Opinion
State must act to overcome doctor shortage
EDMOND —
The Oklahoma Legislature has within its means the ability to begin to heal a problem that long has plagued Oklahoma — decreased access to health care, caused in large part by the state’s severe shortage of primary care physicians.
For many in Oklahoma, the inability to access primary health care in a timely manner has profound economic and health consequences. With fewer primary care physicians to care for our families, more and more patients are forced to get basic health care in our already overcrowded emergency rooms. Delayed care translates into more severe health problems, preventable suffering and longer hospitalizations. All at a much higher cost to patients, their families and taxpayers.
If we don’t act now to increase the number of primary care physicians in Oklahoma we will all pay an even higher price. The lack of doctors significantly dims the opportunities for economic development, particularly in rural areas.
Multiple factors contribute to Oklahoma’s inability to produce an adequate supply of primary care physicians. Chief among those factors is the crushing debt new physicians inherit after completing their training. The average medical school graduate amasses a debt of more than $160,000 during medical school. Faced with such a burden, an ever-growing number of medical school students are choosing more lucrative specialties than primary care or moving out of state.
A proposal now before the Oklahoma Legislature is designed to help solve our primary care shortage by encouraging more physicians to serve in rural and other medically underserved areas. This will improve patient access to care where the need is the greatest and, quite frankly, that is most of Oklahoma.
Oklahoma ranks last in the nation in the physician-to-patient ratio, according to the American Medical Association, with 59 of our state’s 77 counties failing to meet the national standard of one physician for every 3,500 people.
The Oklahoma Physician Recruitment and Retention Program now under consideration by state lawmakers is a loan repayment program for health care providers who agree to practice in underserved areas of the state. The fund would provide an incentive to new health professionals to both practice primary care and locate in critical shortage areas throughout Oklahoma.
The program would assist primary care physicians by helping pay off educational debt in return for practicing in an underserved area. For primary care physicians electing to practice in underserved communities for a full four-year commitment, the program would provide up to $160,000 in loan repayment, freeing those young physicians from strangling debt while ensuring patients are able to access the right care at the right time in the right setting.
The best news is the funding for this critical program would not come from state tax revenue, but by simply closing a tax loophole that allows discount smokeless tobacco products to avoid paying the same tax that all other tobacco products pay. Eliminating this loophole — treating all smokeless tobacco products the same — simultaneously will reduce smokeless tobacco consumption, thereby improving the health of our citizens and raising a significant amount of revenue to increase access to primary care in underserved communities.

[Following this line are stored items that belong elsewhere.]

Definition _native_recursive_projection_contract_audit_from_summaries
    (full_summary projected_summary : json) (columns : option (list text)) : result subset_audit :=
  a ← build_subset_audit full_summary projected_summary columns;
  if is_none full_summary || is_none projected_summary then Ok a
  else
    let a := compare_subset_contracts a full_summary projected_summary in
    Ok (record_subset_fingerprints a full_summary projected_summary).

(** ** Composition audits (audits/composition.py) *)

Record chain_audit : Type := mk_chain {
  chain_report : verdict;
  chain_source_columns : list text;
  chain_columns : list text;
  duplicate_source_columns : list text;
  duplicate_projected_columns : list text;
  projected_columns_subset_of_source : bool;
  projected_columns_missing_from_source : list text;
  full_to_source : subset_audit;
  source_to_projected : subset_audit;
  full_to_projected : subset_audit;
  direct_vs_chained_root : bool;
  direct_vs_chained_leaf : bool;
  direct_vs_chained_field : bool;
  transitive_matches : family_matches;
}.

(** One contract family: the transitive verdict of every projected name. *)
Definition transitive_name (key : text) (full source projected : contracts) (state : verdict * gmap text bool) (name : text)
    : verdict * gmap text bool :=
  let '(v, m) := state in
  let matches := in_map full name && bool_decide (full !! name = source !! name)
                 && bool_decide (full !! name = projected !! name) in
  (note_if (negb matches) (lit "recursive projection chain " ++ key ++ lit " drifted for " ++ repr_str name) v,
   <[name := matches]> m).

Definition transitive_family (key : text) (full source projected : contracts) (names : list text) (v : verdict)
    : verdict * gmap text bool :=
  foldl (transitive_name key full source projected) (v, ∅) names.

(** [a == b == c]. *)
Definition all_equal (a b c : text) : bool := bool_decide (a = b) && bool_decide (b = c).

Definition _native_recursive_projection_chain_contract_audit_from_summaries
    (full_summary source_summary projected_summary : json) (source_columns columns : list text) : result chain_audit :=
  fs ← _native_recursive_projection_contract_audit_from_summaries full_summary source_summary (Some source_columns);
  sp ← _native_recursive_projection_contract_audit_from_summaries source_summary projected_summary (Some columns);
  fp ← _native_recursive_projection_contract_audit_from_summaries full_summary projected_summary (Some columns);
  let duplicate_source := duplicate_names source_columns in
  let duplicate_projected := duplicate_names columns in
  let missing := sorted_difference columns (in_list source_columns) in
  let subset := forallb (in_list source_columns) columns in
  let v := note_if (nonempty duplicate_source)
    (lit "recursive projection chain source contains duplicate columns: " ++ repr_names duplicate_source) clean in
  let v := note_if (nonempty duplicate_projected)
    (lit "recursive projection chain target contains duplicate columns: " ++ repr_names duplicate_projected) v in
  let v := note_if (negb subset)
    (lit "recursive projection chain target is not a subset of the source projection: " ++ repr_names missing) v in
  let v := note_if (negb (is_stable fs)) (lit "recursive projection chain full-to-source audit is not stable") v in
  let v := note_if (negb (is_stable sp)) (lit "recursive projection chain source-to-projected audit is not stable") v in
  let v := note_if (negb (is_stable fp)) (lit "recursive projection chain full-to-projected audit is not stable") v in
  let full := summary_maps full_summary in
  let source := summary_maps source_summary in
  let projected := summary_maps projected_summary in
  let '(v, root) := transitive_family _ROOT (root_map full) (root_map source) (root_map projected) columns v in
  let '(v, leaf) := transitive_family _LEAF (leaf_map full) (leaf_map source) (leaf_map projected) columns v in
  let '(v, field) := transitive_family _FIELD (field_map full) (field_map source) (field_map projected) columns v in
  let direct_root := all_equal (root_print (actual_prints fp)) (root_print (actual_prints sp)) (root_print (expected_prints fp)) in
  let direct_leaf := all_equal (leaf_print (actual_prints fp)) (leaf_print (actual_prints sp)) (leaf_print (expected_prints fp)) in
  let direct_field := all_equal (field_print (actual_prints fp)) (field_print (actual_prints sp)) (field_print (expected_prints fp)) in
  let v := note_if (negb direct_root)
    (lit "recursive projection chain direct_vs_chained_root_contract_fingerprint_matches is false") v in
  let v := note_if (negb direct_leaf)
    (lit "recursive projection chain direct_vs_chained_leaf_contract_fingerprint_matches is false") v in
  let v := note_if (negb direct_field)
    (lit "recursive projection chain direct_vs_chained_field_fingerprint_matches is false") v in
  Ok (mk_chain v source_columns columns duplicate_source duplicate_projected subset missing fs sp fp
        direct_root direct_leaf direct_field (mk_matches field leaf root)).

The diverse coalition of organizations supporting the physician loan program includes the Oklahoma Hospital Association, Oklahoma State Medical Association, Oklahoma Osteopathic Association, Oklahoma Academy of Family Physicians, The State Chamber of Oklahoma, Oklahoma Academy of Pediatrics, Oklahoma Chapter of the American College of Physicians, Oklahoma State University Center for Rural Health, University of Oklahoma Health Sciences Center and Oklahoma Primary Care Association.
Texas recently adopted a similar program and it is actively recruiting Oklahoma physicians who were trained at our taxpayer-supported universities and medical schools. Many of these doctors would like to remain in Oklahoma but cannot afford to.
It takes at least 11 years to educate and train a physician for practice, and right now our supply line is in a precarious position. But we can take the first step to rectifying that by providing meaningful loan repayment to primary care physicians who commit to practice in areas of greatest need. And we can easily pay for this — not out of state tax dollars or with a new tax, but by simply closing the loophole in Oklahoma’s tobacco tax for discount smokeless tobacco products.
The Oklahoma Legislature can start right here, right now by approving the Physician Recruitment and Retention Program, an innovative loan repayment program for physicians and other health care providers to serve the state’s most underserved areas. This proposal represents an important investment in Oklahoma’s primary care infrastructure and will remove one of the most significant barriers to physicians choosing to practice primary care in our state. But time is running short and we must not delay.
SAM BLACKSTOCK is executive vice president of the Oklahoma Academy of Family Physicians.